Bernstein was named Music Director of the New York Philharmonic in 1957 and began his tenure in that position in 1958, a post he held until 1969, although he continued to conduct and make recordings with that orchestra for the rest of his life. He became a well-known figure in the US through his series of fifty-three televised Young People's Concerts for CBS, which grew out of his Omnibus programs that CBS aired in the early 1950s. His first Young People's Concert was televised only a few weeks after his tenure as principal conductor of the New York Philharmonic began. He became as famous for his educational work in those concerts as for his conducting. Some of his music lectures were released on records, with several of these albums winning Grammy awards. To this day, the Young People's Concerts series remains the longest running group of classical music programs ever shown on commercial television. They ran from 1958 to 1972. More than thirty years later, twenty-five of them were rebroadcast on the now-defunct cable channel Trio, and released on DVD.

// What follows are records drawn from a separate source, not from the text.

(** C9. For a method id without handler, [handlePacket] writes the
    unknown-method line to the console and returns: nothing is thrown
    and the packet is as it was, without decoded data attached. For a
    method id with a handler, the handler is called with the message and
    a fresh stream over the message body, and what it returns is
    attached to the packet. The ids with a handler are 0x01 to 0x16. *)
Theorem unknown_method_is_reported_not_raised (packet : ServiceItem.Packet) :
  let rmcMessage := ServiceItem.rmcMessage packet in
  let methodId := ServiceItem.methodId rmcMessage in
  let stream := Stream.new (ServiceItem.body rmcMessage) (Some (ServiceItem.connection packet)) in
  (ServiceItem.property ServiceItem.Handlers methodId = None ->
     ServiceItem.handlePacket packet =
     Normal (packet, [ServiceItem.UnknownMethod methodId
                        (ServiceItem.property ServiceItem.MethodNames methodId)])) /\
  (forall handler,
     ServiceItem.property ServiceItem.Handlers methodId = Some handler ->
     ServiceItem.handlePacket packet =
     match ServiceItem.call handler rmcMessage stream with
     | Normal parsed =>
         Normal ({| ServiceItem.rmcMessage := rmcMessage;
                    ServiceItem.connection := ServiceItem.connection packet;
                    ServiceItem.rmcData := Some parsed |}, [])
     | Throw e => Throw e
     end) /\
  (ServiceItem.property ServiceItem.Handlers methodId = None <->
     forall k, methodId = Some k -> k < 1 \/ 22 < k).
Proof.
  cbv zeta. split; [|split].
  - intros Hnone. unfold ServiceItem.handlePacket. by rewrite Hnone.
  - intros handler Hsome. unfold ServiceItem.handlePacket. by rewrite Hsome.
  - destruct (ServiceItem.methodId (ServiceItem.rmcMessage packet)) as [k|];
      cbn [ServiceItem.property]; [|done].
    split.
    + intros Hnone k' [= <-].
      destruct (decide (1 <= k <= 22)) as [Hk|Hk]; [|lia].
      apply Handlers_inside in Hk as [handler Hk]. congruence.
    + intros Hk. apply Handlers_outside. by apply Hk.
Qed.
(** X20. A request of the listing stage of Adapter C carries exactly four
    entries.  Its [abstract_url] entry is the detail link of its block
    joined with the page, and the URL it asks for is the escaped form of
    that joined link; so the record emitted on its detail page has the
    joined link as its [abstract_url], whatever URL the fetched page
    reports. *)
Theorem usenix_request_carries_its_url (self : Spider) (response : Response)
    (req : Request) :
  In req (requests (USENIX.parse self response)) ->
  req_callback req = usenix_parse_presentation /\
  req_dont_filter req = true /\
  dom (req_meta req) =
    ({["title"]} ∪ {["authors"]} ∪ {["abstract"]} ∪ {["abstract_url"]} : gset string) /\
  exists paper link joined,
    In paper (xpath response USENIX.paper_blocks_xpath) /\
    get (sel_xpath paper ".//h2/a/@href") = Some link /\
    urljoin response link = inr joined /\
    req_meta req !! "abstract_url" = Some (PyStr joined) /\
    safe_url joined = inr (req_url req) /\
    accepted_scheme (req_url req) = true /\
    forall (detail : Response) (i : PdfFilesItem),
      req_meta req ⊆ meta detail ->
      In i (records (USENIX.parse_presentation self detail)) ->
      abstract_url i = PyStr joined.
Proof.
  intros Hin. apply usenix_requests in Hin as (paper & link & Hpaper & Hlink & Hreq).
  apply block_request_inv in Hreq as (joined & Hjoin & Hstored & Hcb & Hmeta & Hdf).
  split; [exact Hcb|]. split; [exact Hdf|]. split.
  { rewrite Hmeta. unfold block_context.
    rewrite !dom_insert_L, dom_singleton_L. set_solver. }
  exists paper, link, joined.
  split; [exact Hpaper|]. split; [exact Hlink|]. split; [exact Hjoin|].
  split; [rewrite Hmeta; apply block_context_lookup|].
  unfold Request_url in Hstored.
  destruct (safe_url joined) as [e|stored]; [discriminate|].
  destruct (accepted_scheme stored) eqn:Hscheme; [|discriminate].
  injection Hstored as <-.
  split; [reflexivity|]. split; [exact Hscheme|].
  intros detail i Hsub Hi. rewrite Hmeta in Hsub.
  destruct (carried_record self detail paper joined Hsub) as [Hrun _].
  unfold records in Hi. rewrite Hrun in Hi.
  destruct (usenix_full_pdf_url detail); [destruct Hi|].
  destruct Hi as [<-|[]]. reflexivity.
Qed.

Lemma parse_block_counts (self : Spider) (response : Response) (paper : Selector) :
  length (requests (USENIX.parse_block self response paper)) <=
    (if has_link paper then 1 else 0) /\
  (outcome (USENIX.parse_block self response paper) = inr tt ->
   length (requests (USENIX.parse_block self response paper)) =
     (if has_link paper then 1 else 0) /\
   logged WARNING (USENIX.parse_block self response paper) =
     if has_link paper then []
     else ["No presentation URL found for paper: "
           +:+ Py.str_opt (get (sel_xpath paper ".//h2/a/text()"))]).
Proof.
  rewrite (parse_block_events self response paper). cbv zeta. unfold has_link.
  destruct (get (sel_xpath paper ".//h2/a/@href")) as [link|];
    cbn [Py.truthy if_truthy]; [destruct (Py.truthy_str link)|].
  - destruct (block_request response paper link) as [e|request].
    + split; [cbn; lia|]. discriminate.
    + split; [cbn; lia|]. intros _. split; reflexivity.
  - split; [cbn; lia|]. intros _. split; reflexivity.
  - split; [cbn; lia|]. intros _. split; reflexivity.
Qed.

Lemma for_each_counts (self : Spider) (response : Response) (papers : list Selector) :
  let loop := for_each papers (USENIX.parse_block self response) in
  length (requests loop) <= length (List.filter has_link papers) /\
  (outcome loop = inr tt ->
   length (requests loop) = length (List.filter has_link papers) /\
   logged WARNING loop =
     map (fun paper => "No presentation URL found for paper: "
                       +:+ Py.str_opt (get (sel_xpath paper ".//h2/a/text()")))
       (List.filter (fun paper => negb (has_link paper)) papers)).
Proof.
  cbv zeta. induction papers as [|paper papers [IHle IHeq]].
  - split; [cbn; lia|]. intros _. split; reflexivity.
  - destruct (parse_block_counts self response paper) as [Hle Heq].
    cbn [for_each List.filter].
    destruct (outcome (USENIX.parse_block self response paper)) as [e|[]] eqn:Hout.
    + rewrite (bind_raises _ _ e Hout). split; [|discriminate].
      change (requests (events ?g, inl e)) with (requests g).
      destruct (has_link paper); cbn [length]; lia.
    + destruct (Heq eq_refl) as [Hn Hw].
      assert (length (requests (bind (USENIX.parse_block self response paper)
                (fun _ => for_each papers (USENIX.parse_block self response)))) =
              length (requests (USENIX.parse_block self response paper)) +
              length (requests (for_each papers (USENIX.parse_block self response))))
        as Hlen.
      { unfold requests, yielded. rewrite (events_bind _ _ tt Hout).
        rewrite yielded_of_app, omap_app, length_app. reflexivity. }
      rewrite Hlen, Hn, (outcome_bind _ _ tt Hout). split.
      * destruct (has_link paper); cbn [length]; lia.
      * intros Hloop. destruct (IHeq Hloop) as [IHn IHw]. split.
        -- rewrite IHn. destruct (has_link paper); reflexivity.
        -- rewrite logged_events, (events_bind _ _ tt Hout), logged_of_app.
           rewrite <- !logged_events, Hw, IHw.
           destruct (has_link paper); reflexivity.
Qed.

In 1947, Bernstein conducted in Tel Aviv for the first time, beginning a life-long association with Israel. In 1957, he conducted the inaugural concert of the Mann Auditorium in Tel Aviv; he subsequently made many recordings there. In 1967 he conducted a concert on Mt. Scopus to commemorate the reunification of Jerusalem. During the 1970s, Bernstein recorded most of his own symphonic music with the Israel Philharmonic.
1959 he took the New York Philharmonic on a tour of Europe and the Soviet Union, portions of which were filmed by CBS. A major highlight of the tour was Bernstein's performance of Shostakovich's fifth symphony, in the presence of the composer, who came on stage at the end to congratulate Bernstein and the musicians. In October, when Bernstein and the orchestra returned to New York, they recorded the symphony for Columbia. He made two recordings of Shostakovich's Leningrad Symphony, one with the New York Philharmonic in the 1960s, and another one in 1988 with the Chicago Symphony Orchestra, the only recording he ever made with them (along with Shostakovich's Symphony No. 1, also recorded live in concerts at Orchestra Hall in Chicago at that time).

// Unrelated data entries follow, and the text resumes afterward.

(** * RFFL Week Won: median scoring and anomaly detection engine

    A shallow embedding of the two JavaScript classes that carry the
    algorithmic content of the repository,

    - [MedianCalculator] (the "RFFL Week 1 Median Calculation Engine"), and
    - [ScoringAgent] (the "RFFL Scoring Agent"),

    followed by the properties of the specification that concern them.

    JavaScript numbers are IEEE 754 binary64 values; they are embedded as
    Rocq's primitive [float]s, so every definition below computes with the
    very arithmetic the program uses. *)

From Stdlib Require Import String ZArith List Bool Lia PeanoNat Permutation Sorted.
From Stdlib Require Uint63.
From Stdlib Require Import Floats DecimalString.
Import ListNotations.

Set Warnings "-inexact-float".

Local Open Scope string_scope.
Local Open Scope list_scope.

(* ================================================================== *)
(** * JavaScript numbers *)
(* ================================================================== *)

Module Js.

(** The comparisons [a > b], [a >= b] on numbers. *)
Definition gt (a b : float) : bool := (b <? a)%float.
Definition ge (a b : float) : bool := (b <=? a)%float.
Definition lt (a b : float) : bool := (a <? b)%float.
Definition le (a b : float) : bool := (a <=? b)%float.
(** * A Bloom filter over a packed bit array: [bloom.c]

    Shallow embedding of [bloom_new], [bloom_add] and [bloom_check]
    together with the bit macros [SETBIT], [GETBIT] and [ROUND], and the
    properties of the filter that follow from the code.

    Integers are modelled as [Z] with the conversions of the C types
    written out (LP64: 8-bit [char], 32-bit [int] and [unsigned int],
    64-bit [size_t]).  Behaviour the C standard leaves undefined (a
    division by zero, an access outside an allocated object, an overflow
    of the signed loop counter) is the outcome [Undefined]. *)

From Stdlib Require Import ZArith Lia Bool.
From stdpp Require Import base numbers list strings gmap.

Local Open Scope Z_scope.

(** ** C integer types *)

Definition CHAR_BIT : Z := 8.
Definition INT_MAX : Z := 2 ^ 31 - 1.
Definition UINT_MAX : Z := 2 ^ 32 - 1.
Definition SIZE_MAX : Z := 2 ^ 64 - 1.

(** Conversion to [unsigned int], to [size_t] and to [unsigned char]. *)
Definition to_uint (x : Z) : Z := x mod (UINT_MAX + 1).
Definition to_size_t (x : Z) : Z := x mod (SIZE_MAX + 1).
Definition to_uchar (x : Z) : Z := x mod 2 ^ CHAR_BIT.

(** ** Outcomes *)

Inductive result (A : Type) : Type :=
| Ok (x : A)
| Undefined.
Arguments Ok {A} x.
Arguments Undefined {A}.

Definition bind {A B : Type} (c : result A) (f : A -> result B) : result B :=
  match c with
  | Ok x => f x
  | Undefined => Undefined
  end.

Notation "'let*' x ':=' c 'in' f" := (bind c (fun x => f))
  (at level 10, x name, c at level 100, f at level 200).

(** [n++] on an [int]. *)
Definition int_incr (n : Z) : result Z :=
  if n <? INT_MAX then Ok (n + 1) else Undefined.

(** [x % y] on unsigned operands. *)
Definition umod (x y : Z) : result Z :=
  if y =? 0 then Undefined else Ok (x mod y).

(** [arr[i]] as an rvalue and [arr[i] = x], inside the allocated object. *)
Definition load {A : Type} (arr : list A) (i : Z) : result A :=
  if i <? 0 then Undefined
  else match arr !! Z.to_nat i with
       | Some x => Ok x
       | None => Undefined
       end.

Definition store {A : Type} (arr : list A) (i : Z) (x : A) : result (list A) :=
  if (0 <=? i) && (i <? Z.of_nat (length arr))
  then Ok (<[Z.to_nat i := x]> arr)
  else Undefined.

(** ** The filter *)

(** Modelled from the spec: the header [bloom.h], which declares
    [hashfp_t], is not among the sources.  A hash function is a pure
    function from a key (a C string) to an unsigned integer of an
    implementation-defined width; its value is kept as an integer here,
    and the cast [(unsigned int)] that [bloom_add] and [bloom_check]
    apply to it is written out in their loops. *)
Definition hashfp_t : Type := string -> Z.

(** Modelled from the spec: [struct bloom_t] is declared in [bloom.h],
    which is not among the sources.  Its fields are the four the code
    uses: [m] and [k] receive the [size_t] arguments of [bloom_new] and
    never change; [a] is the packed bit array, a sequence of bytes (each
    element is the bit pattern of a byte, a value below [2 ^ CHAR_BIT]);
    [hash] is the ordered table of function pointers. *)
Record bloom_t : Type := mk_bloom {
  m : Z;
  k : Z;
  a : list Z;
  hash : list hashfp_t
}.

Definition with_a (bloom : bloom_t) (arr : list Z) : bloom_t :=
  {| m := m bloom; k := k bloom; a := arr; hash := hash bloom |}.

(** ** The bit macros *)

(** [#define SETBIT(a,n) (a[n/CHAR_BIT] |= (1<<(n%CHAR_BIT)))] *)
Definition SETBIT (arr : list Z) (n : Z) : result (list Z) :=
  let* byte := load arr (n / CHAR_BIT) in
  store arr (n / CHAR_BIT) (to_uchar (Z.lor byte (Z.shiftl 1 (n mod CHAR_BIT)))).

(** [#define GETBIT(a,n) (a[n/CHAR_BIT] &  (1<<(n%CHAR_BIT)))] *)
Definition GETBIT (arr : list Z) (n : Z) : result Z :=
  let* byte := load arr (n / CHAR_BIT) in
  Ok (Z.land byte (Z.shiftl 1 (n mod CHAR_BIT))).

(** [#define ROUND(size) ((size + CHAR_BIT - 1) / CHAR_BIT)], computed
    in [size_t]. *)
Definition ROUND (size : Z) : Z :=
  to_size_t (to_size_t (size + CHAR_BIT) - 1) / CHAR_BIT.

(** ** [bloom_new] *)

(** Whether each of the three allocations of one call succeeds. *)
Record allocator : Type := mk_allocator {
  malloc_bloom : bool;
  calloc_a : bool;
  malloc_hash : bool
}.

Definition sizeof_hashfp_t : Z := 8.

In 1960 Bernstein began the first complete cycle of recordings in stereo of all nine completed symphonies by Gustav Mahler, with the blessings of the composer's widow, Alma. The success of these recordings, along with Bernstein's concert performances, greatly revived interest in Mahler, who had briefly been music director of the New York Philharmonic late in his life. That same year, Bernstein conducted an LP of his own score for the 1944 musical On The Town, in stereo, the first such recording of the score ever made, for Columbia Masterworks Records. Unlike his later recordings of his own musicals, this was originally issued as a single LP rather than a 2-record set. It was later issued on CD. The recording featured several members of the original Broadway cast, including Betty Comden and Adolph Green.